REVUE ORIENTALES (O) | N°1 | Florilège de créations poétiques
Agar (fragment)
Poème choisi, transcrit & remanié pour cette revue par Dina Sahyouni
Crédit photo : "Hagar and Ishmael Saved by the Angel", tableau du XVIIIe siècle domaine public, Commons.
Le fragment poétique ci-dessous est un poème de DESBORDES-VALMORE, Marceline (1786-1859), il provient de son recueil Les Pleurs, poésies nouvelles, par Madame Marceline Desbordes-Valmore, Préface d'Alex DUMAS, Paris, Chez Charpentier, Libraire, Palais-Royal, MDCCCXXXIII/1833, pp. 239-243. Le recueil est tombé dans le domaine public.
– Elle jeta de grands cris et se mit à pleurer.
– Or, Dieu écouta la voix de l'enfant ; et un ange de Dieu appela Agar du ciel, et lui dit : Agar, qu'avez-vous ? ne craignez point, car Dieu a écouté la voix de l'enfant du lieu où il est.
XLIII
Quelle mère un moment ne fut ambitieuse ?
Quelle mère, en plongeant son âme curieuse
Dans les jours où son fils ira chercher ses droits,
N'a dit : Voilà mon fils ! Que sont les fils des rois ?
« Vents ! portez dans les cieux la voix de ma prière.
Dieu ! versez le pardon sur l'orgueil à genoux :
Oui, l'orgueil m'a saisie, ô mon Dieu ! J'étais mère ;
Et la mère et l'enfant tendent les bras vers vous !
« Enfant, ne pleure pas. Voici des fleurs. Je t'aime.
Nous trouverons là-bas, peut-être, un frais ruisseau ;
Tu dormiras content sous un jeune arbrisseau ;
Et peut-être avec toi j'y dormirai moi-même ! »
Ainsi la triste Agar, un enfant par la main,
De son cœur oppressé brise le long silence.
L'enfant rit à sa mère ; et, plein d'obéissance,
Cueille une fleur mourante et poursuit son chemin.
Ce chemin est brûlant ; le soleil le dévore :
L'enfant poursuit en vain, de chaleur obsédé,
L'arbre vert, l'ombre et l'eau ! Triste, il a demandé :
« Ce frais ruisseau, ma mère, est-il bien loin encore ? »

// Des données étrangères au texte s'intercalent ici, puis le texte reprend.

(* ===== verification/Render.v ===== *)
(** * Rendered data planes ([internal/render])

    The objects of a Gateway with its own data plane: the proxy Deployment, the
    config Service, the autoscaler and the NetworkPolicy.  Names are those of
    [RenderNames]; quantities stay strings.  A field the API server would fill is
    kept as it is sent: a pointer is an option, and an empty string or a zero is a
    field that was not set. *)
From Stdlib Require Import Ascii.
From stdpp Require Import sorting.
From stdpp Require Import base sets gmap strings list.
From S2P Require Import Prelude GoStrings RouterState RouteBinding RenderNames ConfigResolver.

(** A Gateway as the renderer sees it: its infrastructure labels and annotations. *)
Record PlaneGateway := mkPlaneGateway {
  pl_Object : GatewayObject; pl_UID : string; pl_Deleting : bool;
  pl_Labels : gmap string string; pl_Annotations : gmap string string }.
Definition pl_Name (g : PlaneGateway) : string := gw_Name (go_Gateway (pl_Object g)).
Definition pl_Namespace (g : PlaneGateway) : string := gw_Namespace (go_Gateway (pl_Object g)).

Definition GatewayLabel : string := "cf.k8s.lex.la/gateway".
Definition tokenHashAnnotation : string := "cf.k8s.lex.la/tunnel-token-hash".
Definition authTokenHashAnnotation : string := "cf.k8s.lex.la/auth-token-hash".
Definition defaultServiceAccountName : string := "default".
Definition defaultSchedulerName : string := "default-scheduler".
Definition nobodyUID : Z := 65534.
Definition proxyPort : Z := 8080.
Definition terminationGracePeriodSeconds : Z := 45.
Definition revisionHistoryLimit : Z := 10.
Definition progressDeadlineSeconds : Z := 600.
Definition containerName : string := "proxy".
Definition configPortName : string := "config-api".
Definition proxyPortName : string := "proxy".
Definition namespaceNameLabel : string := "kubernetes.io/metadata.name".
Definition tunnelTokenKey : string := "tunnel-token".
Definition authTokenKey : string := "auth-token".
Definition DefaultProxyReplicas : Z := 2.
Definition DefaultInFlightMetricName : string := "cftunnel_proxy_requests_in_flight".

Record Defaults := mkDefaults { def_ProxyImage : string; def_TunnelProtocol : string }.
Record Input := mkInput {
  in_Gateway : PlaneGateway; in_Config : GatewayConfig; in_TunnelToken : string; in_AuthToken : string; in_Defaults : Defaults }.

(** ** Objects *)

Record ObjectMeta := mkObjectMeta {
  om_Name : string; om_Namespace : string; om_Labels : gmap string string; om_Annotations : gmap string string }.
Inductive EnvVar := EnvValue (name value : string) | EnvSecret (name secret key : string).
(** [intstr.IntOrString] *)
Inductive IntOrString := FromInt (number : Z) | FromString (name : string).
Record Probe := mkProbe {
  pb_Path : string; pb_Port : IntOrString; pb_Scheme : string; pb_InitialDelaySeconds : Z; pb_PeriodSeconds : Z; pb_TimeoutSeconds : Z;
  pb_FailureThreshold : Z; pb_SuccessThreshold : Z }.
(** The security contexts: [RunAsNonRoot], [RunAsUser], the seccomp profile;
    [AllowPrivilegeEscalation], [ReadOnlyRootFilesystem], the dropped capabilities. *)
Record PodSecurityContext := mkPodSecurityContext {
  psc_RunAsNonRoot : option bool; psc_RunAsUser : option Z; psc_Seccomp : option string }.
Record SecurityContext := mkSecurityContext {
  sc_AllowPrivilegeEscalation : bool; sc_ReadOnlyRootFilesystem : bool; sc_Drop : list string }.
Record ContainerPort := mkContainerPort { cp_Name : string; cp_ContainerPort : Z; cp_Protocol : string }.
Record Container := mkContainer {
  ct_Name : string; ct_Image : string; ct_ImagePullPolicy : string; ct_TerminationMessagePath : string;
  ct_TerminationMessagePolicy : string; ct_SecurityContext : SecurityContext; ct_Env : list EnvVar;
  ct_Ports : list ContainerPort; ct_StartupProbe : Probe; ct_LivenessProbe : Probe; ct_ReadinessProbe : Probe;
  ct_Resources : ResourceRequirements }.
Record PodTemplate := mkPodTemplate {
  pt_Labels : gmap string string; pt_Annotations : gmap string string; pt_TerminationGracePeriodSeconds : option Z;
  pt_AutomountServiceAccountToken : option bool; pt_SecurityContext : option PodSecurityContext; pt_Containers : list Container;
  pt_RestartPolicy : string; pt_DNSPolicy : string; pt_SchedulerName : string;
  pt_ServiceAccountName : string; pt_DeprecatedServiceAccount : string }.
(** A strategy with its rolling update, when it has one. *)
Record RollingUpdate := mkRollingUpdate { ru_MaxUnavailable : option IntOrString; ru_MaxSurge : option IntOrString }.
Record DeploymentStrategy := mkDeploymentStrategy { dst_Type : string; dst_RollingUpdate : option RollingUpdate }.
Record DeploymentSpec := mkDeploymentSpec {
  ds_Replicas : option Z; ds_Selector : gmap string string; ds_Strategy : DeploymentStrategy;
  ds_RevisionHistoryLimit : option Z; ds_ProgressDeadlineSeconds : option Z; ds_Template : PodTemplate }.
Record ServicePort := mkServicePort { svp_Name : string; svp_Port : Z; svp_TargetPort : IntOrString; svp_Protocol : string }.
Record ServiceSpec := mkServiceSpec {
  ss_Type : string; ss_ClusterIP : string; ss_PublishNotReadyAddresses : bool; ss_Selector : gmap string string;
  ss_Ports : list ServicePort; ss_SessionAffinity : string; ss_InternalTrafficPolicy : string }.
Inductive MetricSpec := PodsMetric (name : string) (averageValue : Z) | ResourceMetric (name : string) (utilization : Z).
Record AutoscalerSpec := mkAutoscalerSpec {
  as_Target : string; as_MinReplicas : option Z; as_MaxReplicas : Z; as_Metrics : list MetricSpec }.
(** A peer is the selector of its namespaces. *)
Record NetworkPolicySpec := mkNetworkPolicySpec {
  np_PodSelector : gmap string string; np_PolicyTypes : list string; np_From : list LabelSelector;
  np_Protocol : option string; np_Port : IntOrString }.

(** ** Rendering *)

Section render.
Context {hash : Sha256}.

Definition selectorLabels (gateway : PlaneGateway) : gmap string string :=
  <["app.kubernetes.io/name" := "cloudflare-tunnel-gateway-proxy"]> {[GatewayLabel := GatewayLabelValue (pl_Name gateway)]}.
Definition resourceLabels (gateway : PlaneGateway) : gmap string string :=
  <["gateway.networking.k8s.io/gateway-class-name" := GatewayLabelValue (go_ClassName (pl_Object gateway))]>
    (<["gateway.networking.k8s.io/gateway-name" := GatewayLabelValue (pl_Name gateway)]>
      (<["app.kubernetes.io/managed-by" := "cloudflare-tunnel-gateway-controller"]>
        (<["app.kubernetes.io/component" := "proxy"]> (selectorLabels gateway ∪ pl_Labels gateway)))).
Definition resourceAnnotations (gateway : PlaneGateway) : gmap string string := pl_Annotations gateway.

Definition replicaCount (config : GatewayConfig) : option Z :=
  match gcfg_Autoscaling config with
  | Some _ => None
  | None => Some (default DefaultProxyReplicas (gcfg_Replicas config))
  end.
Definition hashToken (token : string) : string := hex_EncodeToString (sha256_Sum token).
Definition proxyImage (input : Input) : string :=
  if negb (bool_decide (gcfg_Image (in_Config input) = "")) then gcfg_Image (in_Config input) else def_ProxyImage (in_Defaults input).
Definition proxyEnv (input : Input) : list EnvVar :=
  let tokenRef := gcfg_TunnelTokenSecretRef (in_Config input) in
  let '(authName, authKey) :=
    match gcfg_AuthTokenSecretRef (in_Config input) with
    | Some ref => (lsr_Name ref, KeyOr ref authTokenKey)
    | None => (GeneratedAuthSecretName (pl_Name (in_Gateway input)), authTokenKey)
    end in
  let protocol := def_TunnelProtocol (in_Defaults input) in
  [EnvSecret "TUNNEL_TOKEN" (lsr_Name tokenRef) (KeyOr tokenRef tunnelTokenKey); EnvSecret "PROXY_AUTH_TOKEN" authName authKey] ++
  (if negb (bool_decide (protocol = "")) && negb (bool_decide (protocol = "auto")) then [EnvValue "PROXY_TUNNEL_PROTOCOL" protocol] else []).
Definition proxyResources (config : GatewayConfig) : ResourceRequirements :=
  match gcfg_Resources config with
  | Some r => r
  | None => mkResourceRequirements {["cpu" := "500m"; "memory" := "512Mi"]} {["cpu" := "100m"; "memory" := "128Mi"]}
  end.
Definition podSecurityContext : PodSecurityContext := mkPodSecurityContext (Some true) (Some nobodyUID) (Some "RuntimeDefault").
Definition containerSecurityContext : SecurityContext := mkSecurityContext false true ["ALL"].

Record probeSpec := mkProbeSpec { prs_initialDelay : Z; prs_period : Z; prs_timeout : Z; prs_failureThreshold : Z }.
Definition startupProbeSpec : probeSpec := mkProbeSpec 0 5 3 30.
Definition livenessProbeSpec : probeSpec := mkProbeSpec 15 20 5 3.
Definition readinessProbeSpec : probeSpec := mkProbeSpec 5 10 3 3.
Definition httpProbe (path : string) (spec : probeSpec) : Probe :=
  mkProbe path (FromString configPortName) "HTTP" (prs_initialDelay spec) (prs_period spec) (prs_timeout spec) (prs_failureThreshold spec) 1.

Definition proxyContainer (input : Input) : Container :=
  mkContainer containerName (proxyImage input) "IfNotPresent" "/dev/termination-log" "File" containerSecurityContext (proxyEnv input)
    [mkContainerPort configPortName configAPIPort "TCP"; mkContainerPort proxyPortName proxyPort "TCP"]
    (httpProbe "/healthz" startupProbeSpec) (httpProbe "/healthz" livenessProbeSpec) (httpProbe "/readyz" readinessProbeSpec)
    (proxyResources (in_Config input)).
Definition ProxyDeployment (input : Input) : ObjectMeta * DeploymentSpec :=
  let gateway := in_Gateway input in
  let podAnnotations := <[authTokenHashAnnotation := hashToken (in_AuthToken input)]>
                          (<[tokenHashAnnotation := hashToken (in_TunnelToken input)]> (resourceAnnotations gateway)) in
  (mkObjectMeta (DeploymentName (pl_Name gateway)) (pl_Namespace gateway) (resourceLabels gateway) (resourceAnnotations gateway),
   mkDeploymentSpec (replicaCount (in_Config input)) (selectorLabels gateway)
     (mkDeploymentStrategy "RollingUpdate" (Some (mkRollingUpdate (Some (FromString "25%")) (Some (FromString "25%")))))
     (Some revisionHistoryLimit) (Some progressDeadlineSeconds)
     (mkPodTemplate (resourceLabels gateway) podAnnotations (Some terminationGracePeriodSeconds) (Some false) (Some podSecurityContext)
        [proxyContainer input] "Always" "ClusterFirst" defaultSchedulerName defaultServiceAccountName defaultServiceAccountName)).
Definition ConfigService (input : Input) : ObjectMeta * ServiceSpec :=
  let gateway := in_Gateway input in
  (mkObjectMeta (ConfigServiceName (pl_Name gateway)) (pl_Namespace gateway) (resourceLabels gateway) (resourceAnnotations gateway),
   mkServiceSpec "ClusterIP" "None" true (selectorLabels gateway)
     [mkServicePort configPortName configAPIPort (FromString configPortName) "TCP"] "" "").
Definition ProxyNetworkPolicy (gateway : PlaneGateway) (controllerNamespace : string) (monitoring : option LabelSelector)
    : ObjectMeta * NetworkPolicySpec :=
  (mkObjectMeta (NetworkPolicyName (pl_Name gateway)) (pl_Namespace gateway) (resourceLabels gateway) (resourceAnnotations gateway),
   mkNetworkPolicySpec (selectorLabels gateway) ["Ingress"]
     (mkLabelSelector [(namespaceNameLabel, controllerNamespace)] [] :: option_list monitoring) (Some "TCP") (FromInt configAPIPort)).

Definition EffectiveMinReplicas (a : ProxyAutoscaling) : Z := default DefaultProxyReplicas (pa_MinReplicas a).
Definition EffectiveMetricName (a : ProxyAutoscaling) : string :=
  if bool_decide (pa_MetricName a = "") then DefaultInFlightMetricName else pa_MetricName a.
Definition Autoscaler (input : Input) : option (ObjectMeta * AutoscalerSpec) :=
  match gcfg_Autoscaling (in_Config input) with
  | None => None
  | Some auto =>
      let gateway := in_Gateway input in
      Some (mkObjectMeta (DeploymentName (pl_Name gateway)) (pl_Namespace gateway) (resourceLabels gateway) (resourceAnnotations gateway),
            mkAutoscalerSpec (DeploymentName (pl_Name gateway)) (Some (Z.min (EffectiveMinReplicas auto) (pa_MaxReplicas auto)))
              (pa_MaxReplicas auto) [PodsMetric (EffectiveMetricName auto) (pa_TargetInflightPerPod auto)])
  end.
End render.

– « Là bas ! répond Agar. – « Oh ! que c'est loin là-bas,
Ma mère ! » – Elle se tait, détourne son visage ;
Du voile qui la couvre elle forme un nuage,
Comme un linceul mouvant où se traînent leurs pas.
Ses premiers pas, à lui, l'éloignent de son père !
Ô Sarah ! de ton fils le sort est plus prospère.
Ô Sarah ! Cet enfant pâle, nu, sans soutien,
C'est le fils d'Abraham... Non, mon Dieu ! c'est le tien !
Sauve-le ! sauve-nous. Un peu d'air ! un peu d'ombre !
Dieu ! ta main devant le soleil !
Le bruit frais de l'eau vive, un arbre au rideau sombre,
Une pierre mouillée, un fruit, et du sommeil ! »
Et l'enfant tout à coup s'arrête. Elle s'arrête.
Du voile qui l'étouffe il dégage sa tête ;
De ses cheveux touffus lent à se découvrir,
Il tremble. Il jette enfin d'une lèvre altérée :
« J'ai soif ! » – Et dans le ciel l'espérance est rentrée...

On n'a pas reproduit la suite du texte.